In Singapore, Alexandra Hospital (AH) and private companies in the fields of healthcare AI, digital services, consumer electronics, and fitness have just launched a digital health service that will connect patients with doctors, health coaches, and caregivers.
Users can choose to share their data through the LifeHub+ app and get dynamic health scores, data alerts, and metrics that give them simple, clear insights into their health for tracking and daily improvement.
“The digital health revolution has arrived. Wearable health trackers which are linked to health and care teams in the hospital and the community can help empower users to proactively manage their chronic conditions before deterioration,” Dr Jason Phua, CEO of AH.
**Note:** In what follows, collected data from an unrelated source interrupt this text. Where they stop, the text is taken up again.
(* ===== verification/ConfigLoaderTheorems.v ===== *)
(** * What a reader of the configuration can rely on

    Invariants of the loader over runs in which the files change at any moment, and over the
    [quiet] ones; then the statements. *)
From Stdlib Require Import Lia.
From stdpp Require Import strings list.
From S2P Require Import Prelude RuntimeConfig RuntimeConfigTheorems ConfigMerge ConfigLoader.
Import Loader.

Section LoaderTheorems.
Context {Value Concrete : Type} `{Yaml Value}.
Context (flatten : string -> option Value) (MakeConfig : Concrete)
  (ApplyConfig : Value -> Concrete -> option Concrete) (ApplyEnvironment : Concrete -> option Concrete)
  (iconfig : Concrete -> Config.IConfig).
Local Abbreviation load := (load flatten MakeConfig ApplyConfig ApplyEnvironment iconfig).
Local Abbreviation applied := (applied MakeConfig ApplyConfig ApplyEnvironment iconfig).
Local Abbreviation advance := (advance flatten MakeConfig ApplyConfig ApplyEnvironment iconfig).
Local Abbreviation act := (act flatten MakeConfig ApplyConfig ApplyEnvironment iconfig).
Local Abbreviation run := (run flatten MakeConfig ApplyConfig ApplyEnvironment iconfig).
Local Abbreviation quiet := (quiet flatten MakeConfig ApplyConfig ApplyEnvironment iconfig).
Local Abbreviation poll := (poll flatten MakeConfig ApplyConfig ApplyEnvironment iconfig).
Local Abbreviation LoadedConfig := (@LoadedConfig Concrete).
Local Abbreviation State := (@State Value Concrete).
Implicit Types (lo : LoadedConfig) (s : State) (f : Files) (paths : Paths) (first : bool).

(** The definitions of the accesses. *)
Ltac open_steps :=
  unfold Loader.advance, check_time, check_contents, read_base, read_override, record_time, record_contents, publish.

(** ** Every configuration in force was made by a load that returned *)
Definition loads lo : Prop := load (source lo) = Some lo.

Lemma loadedConfig_Some src c lo :
  loadedConfig iconfig src c = Some lo -> source lo = src /\ config lo = c /\ Config.make (iconfig c) = Ok (runtimeConfig lo).
Proof. unfold loadedConfig. destruct (Config.make (iconfig c)); [|done]. by intros [= <-]. Qed.
Lemma applied_source src v lo : applied src v = Some lo -> source lo = src.
Proof.
  unfold Loader.applied. intros (c & _ & Hl)%bind_Some. by apply loadedConfig_Some in Hl as [? _].
Qed.
Lemma loads_valid lo :
  loads lo -> valid (iconfig (config lo)) /\ answers (iconfig (config lo)) (runtimeConfig lo).
Proof.
  intros Hl. assert (Hm : Config.make (iconfig (config lo)) = Ok (runtimeConfig lo)).
  { unfold loads, Loader.load, Loader.applied in Hl.
    destruct (source lo) as [[b [o|]]|]; repeat (apply bind_Some in Hl as (? & _ & Hl));
      apply loadedConfig_Some in Hl; naive_solver. }
  by apply make_sound in Hm as (_ & ? & ?).
Qed.

(** The state of the loader and of the registry at each place. *)
Definition in_force s : Prop :=
  exists lo, state_ s = Some lo /\ loads lo /\ registry s = Some (runtimeConfig lo).
Definition some_registry s : Prop := exists lo, loads lo /\ registry s = Some (runtimeConfig lo).
Definition serving paths s : Prop :=
  match pc s with
  | PcNew | PcFailed | PcDestroyed => registry s = None
  | PcIdle | PcStat | PcContents => in_force s
  | PcBase first => if first then registry s = None else in_force s
  | PcOverride first b base =>
      configPath paths = true /\ overridePath paths = true /\ flatten b = Some base /\
      (if first then registry s = None else in_force s)
  | PcRecord first l | PcRecordContents first l =>
      loads l /\ (if first then registry s = None else state_ s = Some l /\ some_registry s)
  | PcPublish first l => loads l /\ state_ s = Some l /\ (if first then registry s = None else some_registry s)
  end.

Lemma in_force_some s : in_force s -> some_registry s.
Proof. intros (lo & _ & ? & ?). by exists lo. Qed.
Lemma serving_made paths first (o : option LoadedConfig) s :
  (forall lo, o = Some lo -> loads lo) -> (if first then registry s = None else in_force s) ->
  serving paths (made first o s).
Proof.
  intros Ho Hs. unfold made, loaded, failed. destruct o as [lo|], first; unfold serving; simpl; try done.
  - split; auto.
  - split_and!; auto. by apply in_force_some in Hs.
Qed.
Lemma serving_recorded paths first lo s :
  loads lo -> (if first then registry s = None else state_ s = Some lo /\ some_registry s) ->
  serving paths (recorded first lo s).
Proof. intros Hl Hs. unfold recorded. destruct first; unfold serving; simpl; naive_solver. Qed.
Lemma serving_failed paths first s :
  (if first then registry s = None else in_force s) -> serving paths (failed first s).
Proof. intros Hs. by destruct first. Qed.

Lemma serving_advance paths f s s' : serving paths s -> advance paths f s = Some s' -> serving paths s'.
Proof.
  unfold serving at 1, Loader.advance, check_time, check_contents, read_base, read_override, record_time, record_contents, publish. destruct (pc s) as [| | | | | |first|first b base|first l|first l|first l] eqn:Hpc; try done.
  - intros Hs [= <-]. by repeat split_case.
  - intros Hs [= <-]. by repeat split_case.
  - intros Hs [= <-]. destruct (configPath paths) eqn:Hc.
    + destruct (base_file f) as [b|]; [|by apply serving_failed].
      destruct (flatten b) as [base|] eqn:Hb; [|by apply serving_failed].
      destruct (overridePath paths) eqn:Ho; [done|]. apply serving_made; [|done].
      intros lo Hl. pose proof (applied_source _ _ _ Hl) as Hsrc. unfold loads. rewrite Hsrc. simpl. by rewrite Hb.
    + apply serving_made; [|done]. intros lo Hl. unfold loads. assert (source lo = None) as ->; [|done].
      apply bind_Some in Hl as (c & _ & Hl). by apply loadedConfig_Some in Hl as [? _].
  - intros (Hc & Ho & Hb & Hs) [= <-]. destruct (ReadOverrideContents f) as [o|]; [|by apply serving_failed].
    destruct (flatten o) as [overrides|] eqn:Hov; [|by apply serving_failed]. apply serving_made; [|done].
    intros lo Hl. pose proof (applied_source _ _ _ Hl) as Hsrc. unfold loads. rewrite Hsrc. simpl. by rewrite Hb, Hov.
  - intros [Hl Hs] [= <-]. repeat split_case; try by apply serving_recorded. done.
  - intros [Hl Hs] [= <-]. by apply serving_recorded.
  - intros (Hl & Hs & _) [= <-]. by exists l.
Qed.
Lemma serving_act paths a w w' : serving paths w.2 -> act paths a w = Some w' -> serving paths w'.2.
Proof.
  destruct a; simpl; intros Hs; [| | | |by intros [= <-]]; intros (s' & Hact & ->)%fmap_Some.
  - unfold Load in Hact. unfold serving in Hs. destruct (pc w.2) eqn:Hpc; try done. by injection Hact as <-.
  - unfold PollOnce in Hact. unfold serving in Hs. destruct (pc w.2) eqn:Hpc; try done. destruct (_ && _); [|done]. by injection Hact as <-.
  - by eapply serving_advance.
  - unfold Stop in Hact. destruct (pc w.2) eqn:Hpc; try done. by injection Hact as <-.
Qed.
Lemma serving_run paths acts w w' : serving paths w.2 -> run paths acts w = Some w' -> serving paths w'.2.
Proof.
  revert w. induction acts as [|a acts IH]; simpl; intros w Hs; [by intros [= <-]|].
  intros (w1 & Ha & Hr)%bind_Some. eapply IH; [|done]. by eapply serving_act.
Qed.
Customers can also grant access to a pre-programmed care team comprised of their family doctor or General Practitioner (GP), an AH health coach, caregivers, and even doctors from other healthcare institutions to access their health data via a dedicated secure LifeHub+ dashboard, which is a market first.
LifeHub+ can also be designed to urge users to improve their health, such as by reducing their sedentary time during the day, and can be used to toggle medication, exercise, and medical check-up reminders.
Three hundred (300) eligible patients with preventable chronic health risks from GP clinics and AH in Queenstown, Singapore, which provides acute and community care under the National University Health System, will be among the first to be onboarded to LifeHub+.
AH health coaches and their primary care physicians will monitor their wellness behaviours and specific indicators.
This collaboration intends to strengthen ties between patients and their care team, particularly with family doctors who serve as the first line of defence. Furthermore, this approach enhances patient health and lifestyle management through timely interventions delivered through a personalised health plan, particularly in the prevention and management of chronic diseases. Social prescriptions such as exercise and food are examples of lifestyle changes made.
Health and wellness statistics in the LifeHub+ app include shareable metrics such as steps, exercise, sleep patterns, heart rate, heart rate variability, skin temperature change, breathing rate, and oxygen saturation (SpO2).
In the LifeHub+ app, this information is integrated with user-recorded blood pressure and blood glucose from third-party devices to provide a dynamic wellness score. Using the public WebAPI, Fitbit data that users elect to publish are linked to the LifeHub+ platform.
The family physician or general practitioner and AH’s health coach who get these wellness insights may use them to manage and assist primary care patients holistically. This strategy promotes a healthy lifestyle for individuals who are at risk or have simple chronic health issues, such as obesity, diabetes, hypertension, and high cholesterol. ConnectedLife is developing lifestyle questionnaires and disease risk assessment instruments for incorporation into LifeHub+ as future features.
In addition to connecting GPs from mostly the Queenstown and western region and serving as a referral hospital to which the GPs may receive joint escalated care, AH is enrolling its own metabolic clinic patients to avoid simple diseases from escalating into severe chronic diseases. Health coaches from AH will offer digital health interventions via the LifeHub+ app by providing individualised health programmes that incorporate lifestyle and nutritional changes.
LifeHub+ is a complimentary, scalable cloud solution for physicians. Patients must subscribe to a LifeHub+ subscription through their healthcare providers for SG$9.99 each month. The first 300 LifeHub+ users onboarded via partner GPs will receive a device and free access for the first 12 months, enabling them to receive digital support from their care team. More than 30 GPs have expressed interest through AH in using this innovative service to better manage the health and lifestyle of their patients.
The nation is keen to work with universities and other innovation and research bodies to better healthcare and patient outcomes. Recently A five-year Memorandum of Understanding (MoU) was signed between SingHealth and the Singapore Institute of Technology (SIT) that aims to promote students’ practice-oriented healthcare education and foster new healthcare innovation projects.
For the next 5 years, SingHealth and the Singapore Institute of Technology will work together to equip the healthcare workforce with innovative and practical skills to overcome current challenges in the healthcare industry.